*PROBLEM TO SOLVE*. From the line that contains "Lemma joinBase_spec pending" through the line that contains "destruct (_ &&", output every line of the listing below exactly and leave out all the rest.

*WORKING DATA*.
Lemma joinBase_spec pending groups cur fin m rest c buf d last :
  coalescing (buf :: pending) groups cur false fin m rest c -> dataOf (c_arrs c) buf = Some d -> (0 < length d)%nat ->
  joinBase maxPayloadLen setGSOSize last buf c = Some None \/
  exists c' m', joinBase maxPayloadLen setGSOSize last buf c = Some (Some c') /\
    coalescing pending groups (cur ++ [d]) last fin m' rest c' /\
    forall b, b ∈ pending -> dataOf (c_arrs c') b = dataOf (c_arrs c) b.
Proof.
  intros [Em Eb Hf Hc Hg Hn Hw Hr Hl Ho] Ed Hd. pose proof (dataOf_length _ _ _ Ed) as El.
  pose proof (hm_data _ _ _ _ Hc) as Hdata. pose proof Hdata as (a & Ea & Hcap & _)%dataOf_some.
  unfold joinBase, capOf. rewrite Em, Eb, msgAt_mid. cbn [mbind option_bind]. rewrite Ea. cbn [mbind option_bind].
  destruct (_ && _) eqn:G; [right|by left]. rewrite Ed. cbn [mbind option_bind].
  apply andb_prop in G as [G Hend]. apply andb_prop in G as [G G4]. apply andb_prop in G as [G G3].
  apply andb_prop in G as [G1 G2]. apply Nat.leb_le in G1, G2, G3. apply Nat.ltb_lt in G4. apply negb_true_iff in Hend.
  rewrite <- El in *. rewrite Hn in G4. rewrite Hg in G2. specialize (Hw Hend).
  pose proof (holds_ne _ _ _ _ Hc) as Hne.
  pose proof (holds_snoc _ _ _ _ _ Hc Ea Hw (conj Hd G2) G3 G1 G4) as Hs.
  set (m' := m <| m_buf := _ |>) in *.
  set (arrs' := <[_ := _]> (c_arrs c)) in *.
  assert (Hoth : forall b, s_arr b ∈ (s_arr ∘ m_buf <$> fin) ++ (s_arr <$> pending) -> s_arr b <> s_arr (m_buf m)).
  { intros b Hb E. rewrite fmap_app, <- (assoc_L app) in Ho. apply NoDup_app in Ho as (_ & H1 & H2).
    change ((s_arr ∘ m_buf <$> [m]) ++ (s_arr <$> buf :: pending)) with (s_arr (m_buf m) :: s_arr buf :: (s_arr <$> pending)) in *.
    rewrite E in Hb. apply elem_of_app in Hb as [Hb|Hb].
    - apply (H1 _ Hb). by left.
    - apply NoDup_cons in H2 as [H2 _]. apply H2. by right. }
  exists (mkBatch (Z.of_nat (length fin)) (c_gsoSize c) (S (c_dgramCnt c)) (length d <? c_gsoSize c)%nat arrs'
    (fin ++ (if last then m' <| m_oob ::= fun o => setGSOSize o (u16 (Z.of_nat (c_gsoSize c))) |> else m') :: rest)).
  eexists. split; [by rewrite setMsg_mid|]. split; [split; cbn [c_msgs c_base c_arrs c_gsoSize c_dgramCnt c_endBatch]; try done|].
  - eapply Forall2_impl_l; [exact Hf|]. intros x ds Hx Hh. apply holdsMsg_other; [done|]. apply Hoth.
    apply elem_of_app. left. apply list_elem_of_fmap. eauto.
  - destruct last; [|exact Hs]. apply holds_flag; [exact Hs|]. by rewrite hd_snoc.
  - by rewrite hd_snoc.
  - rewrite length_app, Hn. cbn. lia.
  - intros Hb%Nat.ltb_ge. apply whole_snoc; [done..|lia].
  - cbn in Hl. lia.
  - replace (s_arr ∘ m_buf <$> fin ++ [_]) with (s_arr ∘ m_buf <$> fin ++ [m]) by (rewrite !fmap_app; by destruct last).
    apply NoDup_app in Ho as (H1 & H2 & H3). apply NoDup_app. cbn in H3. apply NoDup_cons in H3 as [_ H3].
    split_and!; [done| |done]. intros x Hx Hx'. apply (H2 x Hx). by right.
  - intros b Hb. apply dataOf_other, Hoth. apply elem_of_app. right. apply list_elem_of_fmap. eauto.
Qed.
--
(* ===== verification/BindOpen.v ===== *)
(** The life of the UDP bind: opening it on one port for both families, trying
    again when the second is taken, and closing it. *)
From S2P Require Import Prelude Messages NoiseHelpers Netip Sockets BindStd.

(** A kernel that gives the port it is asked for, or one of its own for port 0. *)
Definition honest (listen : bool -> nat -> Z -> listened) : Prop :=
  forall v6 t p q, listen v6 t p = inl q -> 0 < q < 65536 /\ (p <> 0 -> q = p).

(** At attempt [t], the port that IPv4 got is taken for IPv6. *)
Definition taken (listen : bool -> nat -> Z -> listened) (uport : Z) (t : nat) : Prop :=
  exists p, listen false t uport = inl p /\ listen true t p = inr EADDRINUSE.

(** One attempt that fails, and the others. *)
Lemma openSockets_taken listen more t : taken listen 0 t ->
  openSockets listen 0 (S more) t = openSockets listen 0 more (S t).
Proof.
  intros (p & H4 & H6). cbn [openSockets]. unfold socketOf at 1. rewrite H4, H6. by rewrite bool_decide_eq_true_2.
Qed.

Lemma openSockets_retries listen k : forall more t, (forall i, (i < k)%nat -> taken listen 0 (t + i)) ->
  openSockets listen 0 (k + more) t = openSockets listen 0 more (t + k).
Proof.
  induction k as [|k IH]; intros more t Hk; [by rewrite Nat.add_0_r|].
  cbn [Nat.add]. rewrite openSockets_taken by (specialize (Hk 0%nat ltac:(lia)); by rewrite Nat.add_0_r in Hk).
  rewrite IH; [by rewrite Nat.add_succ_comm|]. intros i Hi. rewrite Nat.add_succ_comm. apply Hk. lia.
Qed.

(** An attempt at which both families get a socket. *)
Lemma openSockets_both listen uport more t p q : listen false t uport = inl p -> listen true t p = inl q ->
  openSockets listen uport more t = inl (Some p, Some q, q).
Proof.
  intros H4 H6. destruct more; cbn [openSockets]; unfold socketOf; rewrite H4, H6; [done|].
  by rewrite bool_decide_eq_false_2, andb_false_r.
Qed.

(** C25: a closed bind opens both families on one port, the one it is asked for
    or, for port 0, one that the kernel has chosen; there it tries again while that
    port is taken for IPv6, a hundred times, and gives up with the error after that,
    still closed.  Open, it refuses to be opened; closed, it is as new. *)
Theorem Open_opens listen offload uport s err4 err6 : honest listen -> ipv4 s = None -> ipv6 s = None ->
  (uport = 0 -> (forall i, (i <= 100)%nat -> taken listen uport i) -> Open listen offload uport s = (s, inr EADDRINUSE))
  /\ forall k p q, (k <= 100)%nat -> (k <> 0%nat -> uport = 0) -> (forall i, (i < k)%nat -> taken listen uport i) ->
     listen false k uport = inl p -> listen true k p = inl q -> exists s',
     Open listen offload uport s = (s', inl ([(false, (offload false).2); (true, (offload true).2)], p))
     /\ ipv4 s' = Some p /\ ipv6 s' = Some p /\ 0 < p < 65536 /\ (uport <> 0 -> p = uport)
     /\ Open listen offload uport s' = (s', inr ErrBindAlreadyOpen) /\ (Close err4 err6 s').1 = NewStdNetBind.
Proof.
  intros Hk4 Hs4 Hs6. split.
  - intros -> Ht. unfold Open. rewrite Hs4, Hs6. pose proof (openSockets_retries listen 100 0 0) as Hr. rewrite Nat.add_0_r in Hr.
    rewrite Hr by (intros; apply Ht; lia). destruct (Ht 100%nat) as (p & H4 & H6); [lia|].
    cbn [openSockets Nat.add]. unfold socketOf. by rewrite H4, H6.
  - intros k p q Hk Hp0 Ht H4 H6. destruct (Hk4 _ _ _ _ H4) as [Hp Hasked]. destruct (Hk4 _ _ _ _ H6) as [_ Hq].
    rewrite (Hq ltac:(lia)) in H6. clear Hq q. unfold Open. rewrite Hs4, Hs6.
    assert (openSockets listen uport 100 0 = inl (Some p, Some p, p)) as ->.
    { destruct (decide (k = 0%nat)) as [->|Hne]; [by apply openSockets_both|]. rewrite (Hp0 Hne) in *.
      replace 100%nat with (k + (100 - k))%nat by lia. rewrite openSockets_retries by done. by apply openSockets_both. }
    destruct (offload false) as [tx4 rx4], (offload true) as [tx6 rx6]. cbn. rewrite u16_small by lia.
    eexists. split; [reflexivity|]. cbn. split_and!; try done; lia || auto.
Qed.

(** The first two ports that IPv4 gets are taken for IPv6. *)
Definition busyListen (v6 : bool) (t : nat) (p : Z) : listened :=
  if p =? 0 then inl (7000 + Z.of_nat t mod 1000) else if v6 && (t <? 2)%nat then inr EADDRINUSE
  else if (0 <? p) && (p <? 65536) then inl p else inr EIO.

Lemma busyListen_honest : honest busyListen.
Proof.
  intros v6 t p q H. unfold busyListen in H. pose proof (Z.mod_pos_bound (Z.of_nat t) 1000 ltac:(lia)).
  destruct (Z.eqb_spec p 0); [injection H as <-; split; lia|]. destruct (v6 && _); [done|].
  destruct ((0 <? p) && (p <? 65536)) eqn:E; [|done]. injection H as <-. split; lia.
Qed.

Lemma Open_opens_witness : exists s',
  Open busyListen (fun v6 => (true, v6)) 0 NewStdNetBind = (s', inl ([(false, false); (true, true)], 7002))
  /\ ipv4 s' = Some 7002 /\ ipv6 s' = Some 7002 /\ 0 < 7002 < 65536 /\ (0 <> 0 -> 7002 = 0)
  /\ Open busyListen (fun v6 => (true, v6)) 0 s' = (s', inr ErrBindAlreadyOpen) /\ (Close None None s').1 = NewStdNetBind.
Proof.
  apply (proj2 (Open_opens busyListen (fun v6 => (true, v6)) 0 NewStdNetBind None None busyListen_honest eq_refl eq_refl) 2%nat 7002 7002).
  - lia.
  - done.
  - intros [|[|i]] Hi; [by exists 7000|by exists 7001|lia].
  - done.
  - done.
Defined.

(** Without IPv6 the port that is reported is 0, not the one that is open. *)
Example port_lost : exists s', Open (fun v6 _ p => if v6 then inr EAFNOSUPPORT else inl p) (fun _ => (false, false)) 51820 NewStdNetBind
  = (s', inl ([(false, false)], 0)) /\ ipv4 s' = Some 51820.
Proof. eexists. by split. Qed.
---
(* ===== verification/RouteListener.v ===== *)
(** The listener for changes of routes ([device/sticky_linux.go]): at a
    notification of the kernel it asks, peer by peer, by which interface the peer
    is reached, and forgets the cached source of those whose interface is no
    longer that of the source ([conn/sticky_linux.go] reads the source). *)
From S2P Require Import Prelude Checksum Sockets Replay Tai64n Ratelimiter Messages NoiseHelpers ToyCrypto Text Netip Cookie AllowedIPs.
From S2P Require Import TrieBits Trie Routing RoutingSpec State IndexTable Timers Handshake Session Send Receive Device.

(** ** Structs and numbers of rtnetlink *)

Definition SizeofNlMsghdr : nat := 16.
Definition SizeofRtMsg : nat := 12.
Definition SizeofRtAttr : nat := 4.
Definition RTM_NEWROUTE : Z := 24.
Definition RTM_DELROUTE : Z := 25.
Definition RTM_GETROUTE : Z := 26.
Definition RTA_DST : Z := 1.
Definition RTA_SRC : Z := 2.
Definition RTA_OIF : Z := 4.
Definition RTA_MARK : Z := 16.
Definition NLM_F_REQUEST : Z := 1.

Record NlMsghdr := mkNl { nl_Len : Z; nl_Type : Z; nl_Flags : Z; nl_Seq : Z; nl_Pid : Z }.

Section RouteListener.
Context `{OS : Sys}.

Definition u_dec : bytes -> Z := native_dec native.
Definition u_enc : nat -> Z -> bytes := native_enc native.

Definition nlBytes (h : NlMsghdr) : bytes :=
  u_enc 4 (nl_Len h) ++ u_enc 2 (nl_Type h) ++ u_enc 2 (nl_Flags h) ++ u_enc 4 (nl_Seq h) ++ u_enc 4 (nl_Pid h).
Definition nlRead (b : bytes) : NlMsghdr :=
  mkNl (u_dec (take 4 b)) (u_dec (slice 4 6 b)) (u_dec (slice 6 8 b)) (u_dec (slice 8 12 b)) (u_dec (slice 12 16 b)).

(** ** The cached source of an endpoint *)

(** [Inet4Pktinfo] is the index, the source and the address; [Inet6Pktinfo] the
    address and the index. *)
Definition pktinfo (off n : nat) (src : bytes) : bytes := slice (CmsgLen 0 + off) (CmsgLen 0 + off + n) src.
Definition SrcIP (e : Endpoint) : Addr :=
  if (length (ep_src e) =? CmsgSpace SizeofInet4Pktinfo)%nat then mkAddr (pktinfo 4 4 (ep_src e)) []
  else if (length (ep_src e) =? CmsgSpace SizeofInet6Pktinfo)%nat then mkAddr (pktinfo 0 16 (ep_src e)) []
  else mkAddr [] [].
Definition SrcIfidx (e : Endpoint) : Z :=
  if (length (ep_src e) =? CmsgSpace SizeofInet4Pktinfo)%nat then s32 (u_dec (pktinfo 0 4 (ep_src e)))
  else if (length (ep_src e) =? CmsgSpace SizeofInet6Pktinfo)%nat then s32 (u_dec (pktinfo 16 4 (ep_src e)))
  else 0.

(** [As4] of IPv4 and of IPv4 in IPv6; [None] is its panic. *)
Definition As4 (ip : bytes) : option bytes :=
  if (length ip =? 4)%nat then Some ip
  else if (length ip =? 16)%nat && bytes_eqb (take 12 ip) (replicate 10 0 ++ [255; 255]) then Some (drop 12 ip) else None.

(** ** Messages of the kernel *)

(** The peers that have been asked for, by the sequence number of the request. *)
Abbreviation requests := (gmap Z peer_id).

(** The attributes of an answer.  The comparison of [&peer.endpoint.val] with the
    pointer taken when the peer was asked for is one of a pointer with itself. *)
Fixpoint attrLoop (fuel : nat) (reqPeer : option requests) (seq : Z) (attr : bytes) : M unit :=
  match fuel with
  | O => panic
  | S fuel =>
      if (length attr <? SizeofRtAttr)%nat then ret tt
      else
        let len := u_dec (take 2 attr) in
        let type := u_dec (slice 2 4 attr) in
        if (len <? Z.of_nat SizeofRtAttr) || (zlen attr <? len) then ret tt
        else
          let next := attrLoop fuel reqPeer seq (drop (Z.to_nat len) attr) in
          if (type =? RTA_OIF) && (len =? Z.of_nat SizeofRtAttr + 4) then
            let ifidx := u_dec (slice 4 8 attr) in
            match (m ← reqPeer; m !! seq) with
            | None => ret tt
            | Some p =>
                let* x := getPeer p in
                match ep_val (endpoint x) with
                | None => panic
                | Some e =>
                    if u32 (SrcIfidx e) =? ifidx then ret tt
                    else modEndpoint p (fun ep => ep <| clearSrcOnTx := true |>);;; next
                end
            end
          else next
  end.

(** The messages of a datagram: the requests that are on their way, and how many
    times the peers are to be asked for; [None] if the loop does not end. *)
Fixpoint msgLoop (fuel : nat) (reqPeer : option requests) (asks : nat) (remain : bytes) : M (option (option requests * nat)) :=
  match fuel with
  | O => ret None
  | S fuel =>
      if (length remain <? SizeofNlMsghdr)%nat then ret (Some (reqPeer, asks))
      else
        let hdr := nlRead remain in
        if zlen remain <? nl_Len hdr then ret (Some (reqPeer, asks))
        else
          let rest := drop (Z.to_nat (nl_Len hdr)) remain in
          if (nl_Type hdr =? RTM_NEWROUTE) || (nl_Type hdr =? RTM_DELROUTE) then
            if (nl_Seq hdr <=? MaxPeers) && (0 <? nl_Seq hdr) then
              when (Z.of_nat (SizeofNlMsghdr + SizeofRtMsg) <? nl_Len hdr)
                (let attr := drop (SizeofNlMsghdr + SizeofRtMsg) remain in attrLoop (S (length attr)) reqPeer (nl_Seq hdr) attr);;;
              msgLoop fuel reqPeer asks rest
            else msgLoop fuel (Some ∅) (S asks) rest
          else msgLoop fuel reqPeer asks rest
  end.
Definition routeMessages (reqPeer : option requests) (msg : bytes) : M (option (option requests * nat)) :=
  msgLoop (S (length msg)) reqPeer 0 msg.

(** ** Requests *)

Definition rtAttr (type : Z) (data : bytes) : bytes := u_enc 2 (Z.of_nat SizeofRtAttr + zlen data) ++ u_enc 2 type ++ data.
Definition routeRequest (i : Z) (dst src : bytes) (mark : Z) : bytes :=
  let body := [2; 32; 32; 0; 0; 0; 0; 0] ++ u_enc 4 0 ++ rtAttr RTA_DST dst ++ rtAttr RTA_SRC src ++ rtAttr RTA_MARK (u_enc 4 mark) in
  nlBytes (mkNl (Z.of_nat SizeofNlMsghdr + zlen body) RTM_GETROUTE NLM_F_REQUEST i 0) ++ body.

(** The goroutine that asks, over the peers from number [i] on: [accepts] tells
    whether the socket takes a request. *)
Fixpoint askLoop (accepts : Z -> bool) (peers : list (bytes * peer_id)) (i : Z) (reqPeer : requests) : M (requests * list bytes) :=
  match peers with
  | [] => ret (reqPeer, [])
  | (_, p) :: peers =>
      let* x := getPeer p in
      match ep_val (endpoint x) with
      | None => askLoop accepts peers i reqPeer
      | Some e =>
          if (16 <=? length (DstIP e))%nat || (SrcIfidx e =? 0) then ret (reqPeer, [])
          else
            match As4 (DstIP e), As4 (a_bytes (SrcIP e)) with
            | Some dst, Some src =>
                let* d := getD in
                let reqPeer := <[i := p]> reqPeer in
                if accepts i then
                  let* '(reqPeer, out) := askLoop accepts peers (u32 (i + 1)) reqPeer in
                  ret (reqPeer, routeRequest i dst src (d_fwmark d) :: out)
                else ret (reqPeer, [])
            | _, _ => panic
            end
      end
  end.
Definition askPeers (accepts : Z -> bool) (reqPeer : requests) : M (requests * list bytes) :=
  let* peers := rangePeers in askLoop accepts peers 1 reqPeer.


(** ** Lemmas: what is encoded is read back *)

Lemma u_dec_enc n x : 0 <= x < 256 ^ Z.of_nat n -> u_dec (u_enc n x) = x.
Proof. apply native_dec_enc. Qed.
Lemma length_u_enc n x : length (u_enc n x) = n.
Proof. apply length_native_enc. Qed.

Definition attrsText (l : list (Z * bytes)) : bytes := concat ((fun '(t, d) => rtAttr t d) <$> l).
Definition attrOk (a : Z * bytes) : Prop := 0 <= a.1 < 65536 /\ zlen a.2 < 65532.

*OUTPUT*.
Lemma joinBase_spec pending groups cur fin m rest c buf d last :
  coalescing (buf :: pending) groups cur false fin m rest c -> dataOf (c_arrs c) buf = Some d -> (0 < length d)%nat ->
  joinBase maxPayloadLen setGSOSize last buf c = Some None \/
  exists c' m', joinBase maxPayloadLen setGSOSize last buf c = Some (Some c') /\
    coalescing pending groups (cur ++ [d]) last fin m' rest c' /\
    forall b, b ∈ pending -> dataOf (c_arrs c') b = dataOf (c_arrs c) b.
Proof.
  intros [Em Eb Hf Hc Hg Hn Hw Hr Hl Ho] Ed Hd. pose proof (dataOf_length _ _ _ Ed) as El.
  pose proof (hm_data _ _ _ _ Hc) as Hdata. pose proof Hdata as (a & Ea & Hcap & _)%dataOf_some.
  unfold joinBase, capOf. rewrite Em, Eb, msgAt_mid. cbn [mbind option_bind]. rewrite Ea. cbn [mbind option_bind].
  destruct (_ && _) eqn:G; [right|by left]. rewrite Ed. cbn [mbind option_bind].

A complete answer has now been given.